● TASK ITEM
Copy out all lines bearing the word "true" from the listing below.
>>>>
(** X3. [streamSubTasksWithAI] hands [onChunk] the text fragments of the
    stream, each once and in order, skipping the chunks without text; when
    the stream ends it returns the concatenation of what it handed over, and
    when the stream throws it throws that value after the fragments already
    forwarded. *)
Theorem subtasks_forwards_every_fragment API_KEY chunks failure :
  not_configured API_KEY = false ->
  streamSubTasksWithAI API_KEY (Stream chunks failure) =
  (omap text chunks,
   match failure with
   | None => Return (concat (omap text chunks))
   | Some e => Throw e
   end).
Proof.
  intros Hkey. unfold streamSubTasksWithAI. rewrite Hkey.
  rewrite subtasks_loop_spec. by destruct failure.
Qed.

Lemma subtasks_forwards_every_fragment_witness :
  streamSubTasksWithAI some_key
    (Stream [fragment (lit "- a"); {| text := None; candidates := None |};
             fragment (lit "- b")] None) =
  ([lit "- a"; lit "- b"], Return (lit "- a- b")).
Proof.
  exact (subtasks_forwards_every_fragment some_key
           [fragment (lit "- a"); {| text := None; candidates := None |};
            fragment (lit "- b")] None eq_refl).
Defined.

Lemma context_loop_spec chunks st :
  context_loop st chunks =
  ({| accumulatedText := accumulatedText st ++ stream_text chunks;
      finalApiResponse :=
        match last chunks with
        | Some response => Some response
        | None => finalApiResponse st
        end |},
   map OnChunk (omap text chunks)).
Proof.
  revert st. induction chunks as [|chunk rest IH]; intros st.
  - simpl. rewrite app_nil_r. by destruct st.
  - cbn [context_loop].
    pose proof (context_step_retains st chunk) as Hkept.
    assert (Htext : accumulatedText (context_step st chunk).1 ++ stream_text rest
                    = accumulatedText st ++ stream_text (chunk :: rest)).
    { change (chunk :: rest) with ([chunk] ++ rest).
      rewrite stream_text_app, app_assoc. f_equal.
      unfold context_step, stream_text. simpl.
      destruct (text chunk); simpl; by rewrite app_nil_r. }
    assert (Hlog : (context_step st chunk).2 ++ map OnChunk (omap text rest)
                   = map OnChunk (omap text (chunk :: rest))).
    { unfold context_step. simpl. by destruct (text chunk). }
    destruct (context_step st chunk) as [st1 ev1]. cbn [fst snd] in *.
    rewrite IH, Htext, Hlog, Hkept. f_equal. f_equal.
    destruct rest as [|c rest']; [reflexivity|].
    change (last (chunk :: c :: rest')) with (last (c :: rest')).
    destruct (last (c :: rest')) eqn:Hlast; [reflexivity|].
    apply last_None in Hlast. discriminate Hlast.
Qed.

Lemma cited_chunks_candidates response :
  cited_chunks response =
  match citation_candidates response with
  | [] => None
  | gc :: gcs => Some (gc :: gcs)
  end.
Proof.
  unfold cited_chunks, metadata_of, citation_candidates.
  destruct (candidates response) as [[|c cs]|]; try reflexivity.
  destruct (cand_groundingMetadata c) as [gm|]; [|reflexivity].
  by destruct (groundingChunks gm) as [[|gc gcs]|].
Qed.

(** X4. The whole log of [streamContextualInfoWithAI] when its callbacks
    return normally: the text fragments of the stream go to [onChunk], each
    once and in order, and every [onChunk] call precedes the [onSources]
    call. A stream that ends after at least one chunk reports the sources
    extracted from the citation candidates of the last chunk, an empty list
    when it has none, and returns the concatenation of the fragments. A
    stream that throws reports them only when the last chunk has citation
    candidates, makes no [onSources] call otherwise, and throws the value
    the stream threw. *)
Theorem context_log_shape API_KEY throws chunks failure :
  not_configured API_KEY = false ->
  (forall log e, throws log e = None) ->
  streamContextualInfoWithAI_on API_KEY throws (Stream chunks failure) =
  match failure with
  | None =>
      (map OnChunk (omap text chunks) ++
       match last chunks with
       | Some response =>
           [OnSources (extract_sources (citation_candidates response))]
       | None => []
       end,
       Return (concat (omap text chunks)))
  | Some e =>
      (map OnChunk (omap text chunks) ++
       match last chunks with
       | Some response =>
           match citation_candidates response with
           | [] => []
           | _ :: _ =>
               [OnSources (extract_sources (citation_candidates response))]
           end
       | None => []
       end,
       Throw e)
  end.
Proof.
  intros Hkey Hquiet.
  rewrite (streamContextualInfoWithAI_on_quiet _ _ _ Hquiet).
  rewrite streamContextualInfoWithAI_returning, Hkey.
  rewrite context_loop_spec. cbn [accumulatedText finalApiResponse].
  unfold report_sources, salvage_sources.
  destruct failure; destruct (last chunks) as [response|]; try reflexivity;
    rewrite cited_chunks_candidates;
    by destruct (citation_candidates response).
Qed.

Lemma context_log_shape_witness :
  let offline := TransportError true (lit "offline") in
  let y := {| uri := lit "https://y"; title := lit "https://y" |} in
  streamContextualInfoWithAI_on some_key returning
    (Stream [fragment (lit "a");
             cited_fragment (lit "b") [cite (lit "ftp://x"); cite (lit "https://y")]]
       (Some offline)) =
    ([OnChunk (lit "a"); OnChunk (lit "b"); OnSources [y]], Throw offline) /\
  streamContextualInfoWithAI_on some_key returning
    (Stream [fragment (lit "a"); fragment (lit "b")] (Some offline)) =
    ([OnChunk (lit "a"); OnChunk (lit "b")], Throw offline) /\
  streamContextualInfoWithAI_on some_key returning
    (Stream [fragment (lit "a"); fragment (lit "b")] None) =
    ([OnChunk (lit "a"); OnChunk (lit "b"); OnSources []],
     Return (lit "ab")) /\
  streamContextualInfoWithAI_on some_key returning (Stream [] None) =
    ([], Return []).
Proof.
  intros offline y. split; [|split; [|split]].
  - exact (context_log_shape some_key returning
             [fragment (lit "a");
              cited_fragment (lit "b")
                [cite (lit "ftp://x"); cite (lit "https://y")]]
             (Some offline) eq_refl (fun _ _ => eq_refl)).
  - exact (context_log_shape some_key returning
             [fragment (lit "a"); fragment (lit "b")]
             (Some offline) eq_refl (fun _ _ => eq_refl)).
  - exact (context_log_shape some_key returning
             [fragment (lit "a"); fragment (lit "b")]
             None eq_refl (fun _ _ => eq_refl)).
  - exact (context_log_shape some_key returning [] None eq_refl
             (fun _ _ => eq_refl)).
Defined.

(** * Properties of the task form *)

(** ** The chunk callback *)

Lemma setDescription_same f : setDescription f (form_description f) = f.
Proof. by destruct f. Qed.

Lemma append_chunk_later frs f :
  foldl append_chunk (false, f) frs =
  (false, setDescription f (form_description f ++ concat frs)).
Proof.
  revert f. induction frs as [|c frs IH]; intros f; simpl.
  - by rewrite app_nil_r, setDescription_same.
  - rewrite IH. cbn [setDescription form_description]. by rewrite <- app_assoc.
Qed.

Lemma append_chunk_first frs f :
  foldl append_chunk (true, f) frs =
  (match frs with [] => true | _ :: _ => false end,
   setDescription f (appended_description (form_description f) frs)).
Proof.
  destruct frs as [|c frs]; simpl.
  - by rewrite setDescription_same.
  - rewrite append_chunk_later. cbn [setDescription form_description].
    by rewrite <- !app_assoc.
Qed.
<<<<
● RESPONSE TO THE TASK
  let offline := TransportError true (lit "offline") in
  foldl append_chunk (true, f) frs =
  (match frs with [] => true | _ :: _ => false end,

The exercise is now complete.